◆ Task
Please quote exactly the opening lines of the data, from the first line to the one where "Fixpoint contains (s" appears.

[[ Excerpted data open ]]

(** * Desktop duplicate cleaner: a shallow embedding of [cleaner.py]

    The development follows [fedora_desktop_cleaner/cleaner.py], class
    [DesktopDuplicateCleaner].  Python [str] values are Rocq strings, [Path]
    values are their [str()] form, the filesystem is a finite map from path
    strings to nodes, and the methods of the class are functions that pass
    the store, the statistics and the log of reported errors explicitly.
    The command line of the package ([cli.py]) and the standalone script
    ([desktop_duplicate_cleaner.py]) are embedded after the class, over the
    same store and the same primitives. *)

From Stdlib Require Import Ascii String.
From stdpp Require Import base strings list gmap sorting.

Set Warnings "-clear-no-such-hyp".

(** ** Python string operations *)

Module Str.

Definition newline : ascii := "010"%char.
Definition NL : string := String newline "".

(** [str.isspace] on one character (code points below 256). *)
Definition is_space (a : ascii) : bool :=
  match a with
  | "009" | "010" | "011" | "012" | "013"
  | "028" | "029" | "030" | "031" | " " | "133" | "160" => true
  | _ => false
  end%char.

(** [s.startswith(p)] *)
Fixpoint startswith (s p : string) : bool :=
  match p, s with
  | "", _ => true
  | String b p', String a s' => if decide (a = b) then startswith s' p' else false
  | String _ _, "" => false
  end.

(** [s.endswith(p)] *)
Fixpoint endswith (s p : string) : bool :=
  if decide (s = p) then true
  else match s with
       | "" => false
       | String _ s' => endswith s' p
       end.

(** [p in s] *)
Fixpoint contains (s p : string) : bool :=
  startswith s p ||
  match s with
  | "" => false
  | String _ s' => contains s' p
  end.

(** [c in s] for one character. *)
Fixpoint has_char (c : ascii) (s : string) : bool :=
  match s with
  | "" => false
  | String a s' => if decide (a = c) then true else has_char c s'
  end.

Fixpoint lstrip (s : string) : string :=
  match s with
  | "" => ""
  | String a s' => if is_space a then lstrip s' else s
  end.

Fixpoint rstrip (s : string) : string :=
  match s with
  | "" => ""
  | String a s' =>
      match rstrip s' with
      | "" => if is_space a then "" else String a ""
      | r => String a r
      end
  end.

(** [s.strip()] *)
Definition strip (s : string) : string := rstrip (lstrip s).

Definition lower_char (a : ascii) : ascii :=
  let n := nat_of_ascii a in
  if (65 <=? n)%nat && (n <=? 90)%nat then ascii_of_nat (n + 32)
  else if (192 <=? n)%nat && (n <=? 222)%nat && negb (n =? 215)%nat
       then ascii_of_nat (n + 32)
       else a.

(** [s.lower()] *)
Fixpoint lower (s : string) : string :=
  match s with
  | "" => ""
  | String a s' => String (lower_char a) (lower s')
  end.

(** [s.split(c)] for a one-character separator: never the empty list. *)
Fixpoint split (c : ascii) (s : string) : list string :=
  match s with
  | "" => [""]
  | String a s' =>
      if decide (a = c) then "" :: split c s'
      else match split c s' with
           | x :: xs => String a x :: xs
           | [] => [String a ""]
           end
  end.

(** [s.split(c, 1)]: [(head, None)] stands for [[head]] and
    [(head, Some rest)] for [[head, rest]]. *)
Fixpoint split1 (c : ascii) (s : string) : string * option string :=
  match s with
  | "" => ("", None)
  | String a s' =>
      if decide (a = c) then ("", Some s')
      else let '(h, r) := split1 c s' in (String a h, r)
  end.

(** [sep.join(l)] *)
Fixpoint join (sep : string) (l : list string) : string :=
  match l with
  | [] => ""
  | [x] => x
  | x :: xs => x +:+ sep +:+ join sep xs
  end.

(** [f.readlines()]: the lines of a text, each with its terminator. *)
Fixpoint readlines (s : string) : list string :=
  match s with
  | "" => []
  | String a s' =>
      if decide (a = newline) then NL :: readlines s'
      else match readlines s' with
           | l :: ls => String a l :: ls
           | [] => [String a ""]
           end
  end.

(** [f.writelines(l)] writes the concatenation. *)
Fixpoint concat (l : list string) : string :=
  match l with
  | [] => ""
  | x :: xs => x +:+ concat xs
  end.

(** Removes [p] from the front of [s] when it is there. *)
Fixpoint strip_prefix (p s : string) : option string :=
  match p, s with
  | "", _ => Some s
  | String b p', String a s' => if decide (a = b) then strip_prefix p' s' else None
  | String _ _, "" => None
  end.

(** Splits at the last occurrence of [c]. *)
Fixpoint rsplit1 (c : ascii) (s : string) : option (string * string) :=
  match s with
  | "" => None
  | String a s' =>
      match rsplit1 c s' with
      | Some (l, r) => Some (String a l, r)
      | None => if decide (a = c) then Some ("", s') else None
      end
  end.

(** Python compares strings by code point, lexicographically. *)
Definition leb (s1 s2 : string) : bool := String.leb s1 s2.

End Str.


(** ** Paths

    A [Path] is modelled by its [str()]: a normalised path string. *)

Module PathStr.

(** The directory part of a join: [d] followed by one separator. *)
Definition dir_prefix (d : string) : string :=
  if Str.endswith d "/" then d else d +:+ "/".

(** [d / rel] *)
Definition joinpath (d rel : string) : string := dir_prefix d +:+ rel.

(** [p.name]: the final component. *)
Definition name (p : string) : string :=
  match Str.rsplit1 "/" p with
  | Some (_, n) => n
  | None => p
  end.

(** The new final component of [with_suffix]: the last suffix [.ext] of
    the name (a dot that is neither its first nor its last character) is
    replaced, and a name without suffix is extended. *)
Definition replace_suffix (n suffix : string) : string :=
  match Str.rsplit1 "." n with
  | Some (stem, ext) =>
      if decide (stem = "") then n +:+ suffix
      else if decide (ext = "") then n +:+ suffix
      else stem +:+ suffix
  | None => n +:+ suffix
  end.

(** [p.with_suffix(suffix)] *)
Definition with_suffix (p suffix : string) : string :=
  match Str.rsplit1 "/" p with
  | Some (d, n) => d +:+ "/" +:+ replace_suffix n suffix
  | None => replace_suffix p suffix
  end.

(** [Some n] when [k] is the entry named [n] directly inside [d]. *)
Definition child_name (d k : string) : option string :=
  match Str.strip_prefix (dir_prefix d) k with
  | Some n => if decide (n = "") then None
              else if Str.has_char "/" n then None else Some n
  | None => None
  end.

(** A glob pattern [pre*suf] with one star, matched against a name. *)
Definition glob_match (pre suf n : string) : bool :=
  Str.startswith n pre && Str.endswith n suf &&
  (String.length pre + String.length suf <=? String.length n)%nat.

End PathStr.

(** ** The filesystem *)

Inductive node : Type :=
  | File (content : string)
  | Dir.

#[global] Instance node_eq_dec : EqDecision node.
Proof. solve_decision. Defined.

(** The operations that can fail for reasons outside the store (permissions,
    a full disk, a missing parent directory). *)
Inductive io_op : Type :=
  | OpUnlink (p : string)
  | OpRmtree (p : string)
  | OpRead (p : string)
  | OpWrite (p : string)
  | OpCopy (src dst : string).

#[global] Instance io_op_eq_dec : EqDecision io_op.
Proof. solve_decision. Defined.

Inductive exn : Type :=
  | OSError
  | IndexError
  | CleanerError
  | BackupError.

#[global] Instance exn_eq_dec : EqDecision exn.
Proof. solve_decision. Defined.

Inductive result (A : Type) : Type :=
  | Ok (a : A)
  | Raise (e : exn).
Arguments Ok {A} a.
Arguments Raise {A} e.

(** What the logger receives at warning and error level. *)
Inductive log_entry : Type :=
  | WarnRead (p : string)           (* "Error reading ..." *)
  | ErrRemove (p : string)          (* "Failed to remove ..." *)
  | ErrRemoveDir (p : string)       (* "Failed to remove directory ..." *)
  | ErrHide (p : string) (e : exn)  (* "Failed to hide ..." *)
  | ErrClean (p : string) (e : exn) (* "Failed to clean ..." *)
  | ErrRun (e : exn)                (* "Cleanup failed: ..." *)
  | WarnDesktopDatabase             (* "Failed to update desktop database" *)
  | WarnMimeDatabase.               (* "Failed to update MIME database" *)

Record Stats : Type := mkStats {
  wine_files_removed : nat;
  duplicates_hidden : nat;
  mime_duplicates_cleaned : nat;
  backups_created : nat
}.

Definition stats0 : Stats := mkStats 0 0 0 0.

(** The mutable part of a cleaner object together with the disk. *)
Record state : Type := mkState {
  disk : gmap string node;
  stats : Stats;
  log : list log_entry
}.

Definition set_disk (m : gmap string node) (st : state) : state :=
  mkState m (stats st) (log st).
Definition set_stats (s : Stats) (st : state) : state :=
  mkState (disk st) s (log st).
Definition add_log (e : log_entry) (st : state) : state :=
  mkState (disk st) (stats st) (log st ++ [e]).

(** Computations that change the state and may raise: the state reached
    when an exception is raised is kept, as in Python. *)
Definition M (A : Type) : Type := state → result A * state.

#[global] Instance M_ret : MRet M := λ A a st, (Ok a, st).
#[global] Instance M_bind : MBind M := λ A B k m st,
  match m st with
  | (Ok a, st') => k a st'
  | (Raise e, st') => (Raise e, st')
  end.

Definition raise {A} (e : exn) : M A := λ st, (Raise e, st).

(** [try: m  except ...: h e] *)
Definition try_except {A} (m : M A) (h : exn → M A) : M A := λ st,
  match m st with
  | (Ok a, st') => (Ok a, st')
  | (Raise e, st') => h e st'
  end.

Definition get_state : M state := λ st, (Ok st, st).
Definition modify (f : state → state) : M unit := λ st, (Ok tt, f st).

(** [for x in l: acc = body x acc] *)
Fixpoint for_each {A S : Type} (l : list A) (body : A → S → M S) (acc : S) : M S :=
  match l with
  | [] => mret acc
  | x :: l' => acc' ← body x acc; for_each l' body acc'
  end.

(** ** Fields extracted from a launcher file *)

Record info : Type := mkInfo {
  info_name : option string;
  info_no_display : option bool;
  info_type : option string
}.

Definition info0 : info := mkInfo None None None.

(** The text after the first [=]: [line.split('=', 1)[1]]. *)
Definition value_of (line : string) : string :=
  match Str.split1 "=" line with
  | (_, Some v) => v
  | (_, None) => ""
  end.

(** The body of the loop of [parse_desktop_file]. *)
Definition parse_line (i : info) (raw : string) : info :=
  let line := Str.strip raw in
  if Str.startswith line "Name=" then
    mkInfo (Some (value_of line)) (info_no_display i) (info_type i)
  else if Str.startswith line "NoDisplay=" then
    mkInfo (info_name i)
           (Some (bool_decide (Str.lower (value_of line) = "true")))
           (info_type i)
  else if Str.startswith line "Type=" then
    mkInfo (info_name i) (info_no_display i) (Some (value_of line))
  else i.

Definition parse_lines (lines : list string) (i : info) : info :=
  foldl parse_line i lines.

(** ** Hiding a launcher *)

(** The content written by [_create_hide_override]. *)
Definition override_content (app_name : string) : string :=
  "[Desktop Entry]" +:+ Str.NL +:+
  "Type=Application" +:+ Str.NL +:+
  "Name=" +:+ app_name +:+ Str.NL +:+
  "NoDisplay=true" +:+ Str.NL.

(** The loop of [_add_no_display] that copies the lines and adds the flag
    after the first section header; the flag [added] is [added_no_display]. *)
Fixpoint insert_flag (lines : list string) (added : bool) : list string * bool :=
  match lines with
  | [] => ([], added)
  | line :: rest =>
      if bool_decide (Str.strip line = "[Desktop Entry]") && negb added then
        let '(out, fin) := insert_flag rest true in
        (line :: ("NoDisplay=true" +:+ Str.NL) :: out, fin)
      else
        let '(out, fin) := insert_flag rest added in
        (line :: out, fin)
  end.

[[ Excerpted data closed ]]

◆ Output for this task
(** * Desktop duplicate cleaner: a shallow embedding of [cleaner.py]

    The development follows [fedora_desktop_cleaner/cleaner.py], class
    [DesktopDuplicateCleaner].  Python [str] values are Rocq strings, [Path]
    values are their [str()] form, the filesystem is a finite map from path
    strings to nodes, and the methods of the class are functions that pass
    the store, the statistics and the log of reported errors explicitly.
    The command line of the package ([cli.py]) and the standalone script
    ([desktop_duplicate_cleaner.py]) are embedded after the class, over the
    same store and the same primitives. *)

From Stdlib Require Import Ascii String.
From stdpp Require Import base strings list gmap sorting.

Set Warnings "-clear-no-such-hyp".

(** ** Python string operations *)

Module Str.

Definition newline : ascii := "010"%char.
Definition NL : string := String newline "".

(** [str.isspace] on one character (code points below 256). *)
Definition is_space (a : ascii) : bool :=
  match a with
  | "009" | "010" | "011" | "012" | "013"
  | "028" | "029" | "030" | "031" | " " | "133" | "160" => true
  | _ => false
  end%char.

(** [s.startswith(p)] *)
Fixpoint startswith (s p : string) : bool :=
  match p, s with
  | "", _ => true
  | String b p', String a s' => if decide (a = b) then startswith s' p' else false
  | String _ _, "" => false
  end.

(** [s.endswith(p)] *)
Fixpoint endswith (s p : string) : bool :=
  if decide (s = p) then true
  else match s with
       | "" => false
       | String _ s' => endswith s' p
       end.

(** [p in s] *)
Fixpoint contains (s p : string) : bool :=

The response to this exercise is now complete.